Dans le film, l’un des deux tueurs brise continuellement le quatrième mur pour nous rappeler le message du film. Il nous demande si l’on en veut plus, si l’on veut les voire mourir ou non. Ces allusions rendent le film profondément malsain. On se sent mauvais pendant le visionnage du film et c’est ce que veut Haneke. Nous détestons ce que nous regardons mais nous sommes obligés de le regarder. Haneke fait tout pour nous obliger à rester, avec cette longueur interminable, et une intrigue à laquelle il ne donnera d’ailleurs jamais la réponse, à savoir : Pourquoi font-ils cela ? La vrai réponse d’Haneke est : Pour la même raison que celle pour laquelle vous regardez ce film, pour s’amuser. Et c’est là que l’oeuvre prend tout son sens. Le tueur nous montre notre rôle dans l’histoire, il nous montre que sans nous, rien ne se serait passé avec des phrases comme :

On va jouer un jeu. Vous, vous pariez que demain matin à 9h vous êtes encore vivant, et nous, on parie l’inverse ? Ça vous va ?

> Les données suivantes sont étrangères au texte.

Lemma after_later e st : later st (after_call e st).
Proof. unfold after_call. by destruct cycles; apply later_same. Qed.

Lemma before_found e st : found (before_call e st) = found st.
Proof. unfold before_call. by destruct cycles. Qed.

Lemma after_found e st : found (after_call e st) = found st.
Proof. unfold after_call. by destruct cycles. Qed.

Definition excluded (e : EdgeRef) (st : Search) : bool :=
  match cycles with
  | SimpleNodes => bool_decide (r_caller e ∈ onPath st)
  | SimpleEdges => bool_decide (edge_key e ∈ onPathEdges st)
  end.

(** One round of the loop over callers. *)
Lemma visit_cons rec depth e rest flags st :
  visit_callers rec depth (e :: rest) flags st =
  if negb (admits filter_ e) then visit_callers rec depth rest flags st
  else
    match m !! r_caller e with
    | None => visit_callers rec depth rest flags st
    | Some k =>
        if (maxDepth limits <? k + depth + 1)%N then
          visit_callers rec depth rest flags (add_stop DepthLimit st)
        else if excluded e st then visit_callers rec depth rest (N.lor flags kBlocked) st
        else
          let '(st2, f) := rec (r_caller e) (before_call e st) in
          if pathLimitHit limits (after_call e st2) then
            ((match rest with [] => after_call e st2 | _ :: _ => set_truncated (after_call e st2) end),
             N.lor (N.lor flags f) kBlocked)
          else visit_callers rec depth rest (N.lor flags f) (after_call e st2)
    end.
Proof.
  cbn [PathSearch.visit_callers]. destruct (admits filter_ e); [|done]. simpl negb. cbn iota.
  destruct (m !! r_caller e) as [k|]; [|done].
  destruct (N.eqb_spec (maxDepth limits) 0) as [|_]; [done|]. simpl andb.
  destruct (maxDepth limits <? k + depth + 1)%N; [done|].
  unfold excluded, before_call, after_call. destruct cycles; [done|].
  destruct (bool_decide (edge_key e ∈ onPathEdges st)) eqn:Ek; [|done].
  apply bool_decide_eq_true in Ek. f_equal. destruct st; unfold set_onPathEdges; simpl in *. f_equal.
  apply set_eq. intros x. rewrite elem_of_union, elem_of_singleton. split; [|by right].
  by intros [->|?].
Qed.

Lemma standing_snoc t pre depth e k :
  standing t pre depth -> e ∈ callerRefsOf g (walk_end t pre) -> admits filter_ e = true ->
  (maxDepth limits <? k + depth + 1)%N = false -> simple t (pre ++ [e]) ->
  standing t (pre ++ [e]) (N.of_nat (S (length pre))).
Proof.
  intros (H1 & H2 & -> & H4) He Ha Hlt Hs. apply N.ltb_ge in Hlt.
  split_and!; [apply walk_app; simpl; auto|done|rewrite length_app; simpl; lia|lia].
Qed.

Lemma visit_sound t pre depth rec callers flags st :
  standing t pre depth -> rec_sound t pre rec ->
  (forall e, e ∈ callers -> e ∈ callerRefsOf g (walk_end t pre)) ->
  frame pre (t :: (r_caller <$> pre)) st ->
  let st' := (visit_callers rec depth callers flags st).1 in
  frame pre (t :: (r_caller <$> pre)) st' /\ finds t pre st st' /\ later st st'.
Proof.
  intros Hst Hrec. revert flags st. induction callers as [|e rest IH]; intros flags st Hin Hf.
  { split_and!; [done|by apply finds_same|done]. }
  assert (Hrest : forall x, x ∈ rest -> x ∈ callerRefsOf g (walk_end t pre)).
  { intros x Hx. apply Hin. by right. }
  cbv zeta. rewrite visit_cons. destruct (admits filter_ e) eqn:Ea; simpl negb; cbn iota; [|by apply IH].
  destruct (m !! r_caller e) as [k|]; [|by apply IH].
  destruct (maxDepth limits <? k + depth + 1)%N eqn:Ed.
  { destruct (IH flags (add_stop DepthLimit st) Hrest) as (J1 & J2 & J3); [by destruct Hf|].
    split_and!; [done|done|etrans; [apply later_stop|done]]. }
  destruct (excluded e st) eqn:Ex; [by apply IH|].
  apply (not_excluded t pre e st) in Ex; [|apply Hst|done].
  assert (Hst' : standing t (pre ++ [e]) (N.of_nat (S (length pre)))).
  { by eapply standing_snoc; [|apply Hin; left|..]. }
  destruct (Hrec e (before_call e st) Hst' (frame_before t pre e st Hf)) as (K1 & K2 & K3).
  destruct (rec (r_caller e) (before_call e st)) as [st2 f]. simpl in K1, K2, K3.
  apply (frame_after t pre e st2 Ex) in K1 as K1'.
  assert (K2' : finds t pre st (after_call e st2)).
  { destruct (finds_shorter _ _ _ _ _ K2) as (new & E & Hnew). exists new.
    by rewrite after_found, E, before_found. }
  assert (K3' : later st (after_call e st2)).
  { etrans; [apply (before_later e)|]. etrans; [done|apply after_later]. }
  destruct (pathLimitHit limits (after_call e st2)).
  - simpl. destruct rest; [done|]. split_and!.
    + by destruct K1'.
    + destruct K2' as (new & E & Hnew). by exists new.
    + etrans; [done|apply later_trunc].
  - destruct (IH (N.lor flags f) (after_call e st2) Hrest K1') as (J1 & J2 & J3).
    split_and!; [done|by eapply finds_trans|by etrans].
Qed.

(** Entering and leaving a node. *)
Lemma frame_enter t pre st :
  frame pre (removelast (t :: (r_caller <$> pre))) st ->
  frame pre (t :: (r_caller <$> pre)) (enter_node (walk_end t pre) st).
Proof.
  intros [F1 F2 F3 F4]. split; simpl; [done| | |done].
  - by rewrite F2, path_before.
  - intros Ec. rewrite F3 by done.
    transitivity (list_to_set (removelast (t :: (r_caller <$> pre)) ++ [walk_end t pre]) : gset SId);
      [|by rewrite path_before].
    rewrite list_to_set_app_L. generalize (removelast (t :: (r_caller <$> pre))). set_solver.
Qed.

Lemma frame_leave t pre st :
  simple t pre -> frame pre (t :: (r_caller <$> pre)) st ->
  frame pre (removelast (t :: (r_caller <$> pre))) (leave_node (walk_end t pre) st).
Proof.
  intros Hs [F1 F2 F3 F4].
  split; unfold leave_node; cbn [currentEdges currentPath onPath onPathEdges]; [done|by rewrite F2| |done].
  intros Ec. rewrite F3 by done. unfold PathSearchCorrect.simple in Hs. rewrite Ec in Hs.
  rewrite <- (path_before t pre) in Hs.
  transitivity ((list_to_set (removelast (t :: (r_caller <$> pre)) ++ [walk_end t pre]) : gset SId)
                  ∖ {[walk_end t pre]}); [by rewrite path_before|]. clear -Hs.
  generalize dependent (removelast (t :: (r_caller <$> pre))). generalize (walk_end t pre) as w.
  intros w l (_ & Hd & _)%NoDup_app. assert (Hn : w ∉ l).
  { intros Hin. apply (Hd _ Hin). by apply list_elem_of_singleton. }
  apply set_eq. intros x.
  rewrite elem_of_difference, !elem_of_list_to_set, elem_of_app, list_elem_of_singleton, elem_of_singleton.
  split; [intros [[?|?] ?]; [done|congruence]|]. intros Hx. split; [by left|]. by intros ->.
Qed.

Lemma quiet_dec flags : (N.land flags (N.lor kFound kBlocked) =? 0)%N = true <-> quiet flags.
Proof. apply N.eqb_eq. Qed.

Lemma mark_dead_frame node depth pre path st :
  frame pre path st -> frame pre path (mark_dead node depth st).
Proof.
  intros [F1 F2 F3 F4]. unfold mark_dead. destruct (deadAt st !! node) as [d|]; [|by split].
  destruct (depth <? d)%N; by split.
Qed.

Lemma mark_dead_same node depth st :
  found (mark_dead node depth st) = found st /\ stops (mark_dead node depth st) = stops st /\
  truncated (mark_dead node depth st) = truncated st.
Proof.
  unfold mark_dead. destruct (deadAt st !! node) as [d|]; [|done]. by destruct (depth <? d)%N.
Qed.

(** The body of a call between entering and leaving the node. *)
Definition explore (fuel : nat) (node : SId) (depth : N) (st3 : Search) (flags : N) : Search * N :=
  let deg := N.of_nat (storedInDegree g node) in
  if negb (maxFanIn limits =? 0)%N && (0 <? depth)%N && (maxFanIn limits <? deg)%N then
    (add_stop HubPruned (record_hub node deg st3), flags)
  else if (maxDepth limits <=? depth)%N then
    ((if hasCorridorCaller g filter_ m node then add_stop DepthLimit st3 else st3), flags)
  else if pathLimitHit limits st3 then
    ((if hasCorridorCaller g filter_ m node then set_truncated st3 else st3), N.lor flags kBlocked)
  else visit_callers (fun c st => dfs fuel c (depth + 1)%N st) depth (search_callersOf g node) flags st3.

Definition entered (node : SId) (depth : N) (st0 : Search) : Search * N :=
  let st2 := enter_node node (count_expansion st0) in
  if bool_decide (node ∈ startSet) && (0 <? depth)%N then (record_path st2, kFound) else (st2, 0%N).

Lemma dfs_eq fuel node depth st0 :
  dfs (S fuel) node depth st0 =
  if pathLimitHit limits st0 then (set_truncated st0, kBlocked)
  else if negb (maxWork limits =? 0)%N && (maxWork limits <=? expansions st0)%N then
    (add_stop WorkBudget st0, kBlocked)
  else if (match deadAt st0 !! node with Some d => (d <=? depth)%N | None => false end)
  then (count_expansion st0, 0%N)
  else
    let '(st3, flags) := entered node depth st0 in
    let '(st4, flags4) := explore fuel node depth st3 flags in
    if (N.land flags4 (N.lor kFound kBlocked) =? 0)%N
    then (mark_dead node depth (leave_node node st4), flags4)
    else (leave_node node st4, flags4).
Proof.
  cbn [PathSearch.dfs]. unfold entered, explore.
  destruct (pathLimitHit limits st0); [done|].
  destruct (negb (maxWork limits =? 0)%N && (maxWork limits <=? expansions st0)%N); [done|].
  simpl deadAt. destruct (match deadAt st0 !! node with Some d => (d <=? depth)%N | None => false end); [done|].
  destruct (N.eqb_spec (maxDepth limits) 0) as [|_]; [done|]. cbn [negb andb].
  by destruct (bool_decide (node ∈ startSet) && (0 <? depth)%N).
Qed.

Lemma explore_sound fuel t pre depth flags st :
  standing t pre depth ->
  (depth < maxDepth limits -> rec_sound t pre (fun c st => dfs fuel c (depth + 1)%N st))%N ->
  frame pre (t :: (r_caller <$> pre)) st ->
  let st' := (explore fuel (walk_end t pre) depth st flags).1 in
  frame pre (t :: (r_caller <$> pre)) st' /\ finds t pre st st' /\ later st st'.
Proof.
  intros Hst Hrec Hf. unfold explore. cbv zeta.
  destruct (_ && _ && _); simpl.
  { split_and!; [by destruct Hf|by apply finds_same|]. etrans; [|apply later_stop].
    by apply later_same. }
  destruct (N.leb_spec (maxDepth limits) depth) as [Hge|Hlt]; simpl.
  { destruct (hasCorridorCaller g filter_ m (walk_end t pre));
      (split_and!; [by destruct Hf|by apply finds_same|apply later_stop || done]). }
  destruct (pathLimitHit limits st); simpl.
  { destruct (hasCorridorCaller g filter_ m (walk_end t pre));
      (split_and!; [by destruct Hf|by apply finds_same|apply later_trunc || done]). }
  apply visit_sound; [done|by apply Hrec| |done]. intros e. by rewrite elem_of_callersOf.
Qed.

Lemma entered_sound t pre depth st :
  standing t pre depth -> frame pre (removelast (t :: (r_caller <$> pre))) st ->
  let st' := (entered (walk_end t pre) depth st).1 in
  frame pre (t :: (r_caller <$> pre)) st' /\ finds t pre st st' /\ later st st'.
Proof.
  intros (H1 & H2 & -> & H4) Hf. unfold entered. cbv zeta.
  assert (Hf' : frame pre (t :: (r_caller <$> pre)) (enter_node (walk_end t pre) (count_expansion st))).
  { apply frame_enter. by destruct Hf. }
  destruct (bool_decide (walk_end t pre ∈ startSet) && (0 <? N.of_nat (length pre))%N) eqn:E; simpl.
  - apply andb_true_iff in E as [Es%bool_decide_eq_true Ed%N.ltb_lt]. split_and!.
    + by destruct Hf'.
    + exists [currentEdges st]. split; [done|]. intros es ->%list_elem_of_singleton.
      rewrite (fr_edges _ _ _ Hf). split_and!; [by exists []; rewrite app_nil_r| |done].
      split_and!; [by intros ->|done|done|done].
    + split; simpl; [done|done|]. by eexists.
  - split_and!; [done|by apply finds_same|by apply later_same].
Qed.

(** A call leaves the stacks as it found them and finds only paths. *)
Lemma dfs_sound fuel t pre depth st :
  standing t pre depth -> (N.to_nat (maxDepth limits - depth) < fuel) ->
  frame pre (removelast (t :: (r_caller <$> pre))) st ->
  let st' := (dfs fuel (walk_end t pre) depth st).1 in
  frame pre (removelast (t :: (r_caller <$> pre))) st' /\ finds t pre st st' /\ later st st'.
Proof.
  revert pre depth st. induction fuel as [|fuel IH]; intros pre depth st Hst Hfuel Hf; [lia|].
  cbv zeta. rewrite dfs_eq. destruct (pathLimitHit limits st).
  { split_and!; [by destruct Hf|by apply finds_same|apply later_trunc]. }
  destruct (negb _ && _).
  { split_and!; [by destruct Hf|by apply finds_same|apply later_stop]. }
  destruct (match deadAt st !! walk_end t pre with Some d => (d <=? depth)%N | None => false end).
  { split_and!; [by destruct Hf|by apply finds_same|by apply later_same]. }
  destruct (entered_sound t pre depth st Hst Hf) as (A1 & A2 & A3).
  destruct (entered (walk_end t pre) depth st) as [st3 flags]. simpl in A1, A2, A3.
  destruct (explore_sound fuel t pre depth flags st3 Hst) as (B1 & B2 & B3); [|done|].
  { intros Hlt e st1 Hst1 Hf1.
    replace (r_caller e) with (walk_end t (pre ++ [e])) by (by rewrite walk_end_app).
    rewrite <- (path_snoc t pre e) in Hf1 |- *. destruct Hst as (_ & _ & Hd & _).
    replace (depth + 1)%N with (N.of_nat (S (length pre))) by lia.
    apply (IH (pre ++ [e])); [done|lia|done]. }
  destruct (explore fuel (walk_end t pre) depth st3 flags) as [st4 flags4]. simpl in B1, B2, B3.
  assert (C1 : frame pre (removelast (t :: (r_caller <$> pre))) (leave_node (walk_end t pre) st4)).
  { apply frame_leave; [apply Hst|done]. }
  assert (C2 : finds t pre st (leave_node (walk_end t pre) st4)) by by eapply finds_trans.
  assert (C3 : later st (leave_node (walk_end t pre) st4)).
  { etrans; [done|]. etrans; [done|]. by apply later_same. }
  destruct (_ =? 0)%N; [|done]. cbn [fst].
  destruct (mark_dead_same (walk_end t pre) depth (leave_node (walk_end t pre) st4)) as (D1 & D2 & D3).
  split_and!; [by apply mark_dead_frame| |etrans; [done|by apply later_same]].
  eapply finds_trans; [done|by apply finds_same].
Qed.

C’est un peu court pour un long-métrage n’est ce pas ? Vous voulez une fin digne de ce nom ?

Nous voulons régaler le public !

Il nous critique et nous accuse de regarder ce film ! Il accuse le public dans une attitude déconcertante de voyeurisme. En matière de perversité, c’est du grand art. Il faut également féliciter Haneke pour la mise en scène de toute cette mascarade qui ne visait qu’a nous auto-flageller.


La Fiction : 

Le film oscille énormément entre le réel et la fiction. Les deux tueurs parleront d’ailleurs de cette limite à la fin du film. En effet, pendant tout le film, on ne sait si cela est vrai. Un personnage se fait appeler Pierre, puis dans une autre scène celui-ci s’appelle Tom. Enfin, l’exemple le plus flagrant de cette fiction est à la fin, où le tueur remonte le film à l’aide d’une télécommande, ce qui montre le passage à la fiction. Elle est d’ailleurs justifiée par la décontraction du personnage de Paul. Paul, tueur sans âme, n’est même pas effrayé lorsqu’il entend un coup de feu. Celui-ci continue la préparation de son sandwich puis va voir ce qui c’est passé. Il sait que ce n’est pas grave car il sait qu’il est dans une fiction, un film qu’il peut modifier comme bon lui semble. Nous sommes alors dépendant de ce personnage malsain.


L’ambiance :

L’ambiance du film est atrocement horrible et ce n’est pas un euphémisme ! Les tueurs sont calmes, ils arborent une décontraction palpable et utilisent un discours faussement naïf qui rend le spectateur totalement dubitatif. On ne comprend jamais ce qu’il veulent faire, quel est leur but et cela nous met dans une tension extrême. Entre les « Jeux » horribles que font subir le duo à la famille et la longueur du film, on est plongé malgré nous dans une spirale infernale. La quintessence de l’horreur arrive au moment où, après être partis pendant au moins 20 minutes de film, les deux tueurs reviennent pour « Rejouer » !  C’est ainsi qu’Haneke nous montre la souffrance encore et encore. Dans cette idée, il nous montre même tout à la fin le personnage du tueur, parti dans une maison voisine pour demander des œufs, comme au début du film, ce qui nous montre le cercle vicieux dans lequel il nous a embarqués.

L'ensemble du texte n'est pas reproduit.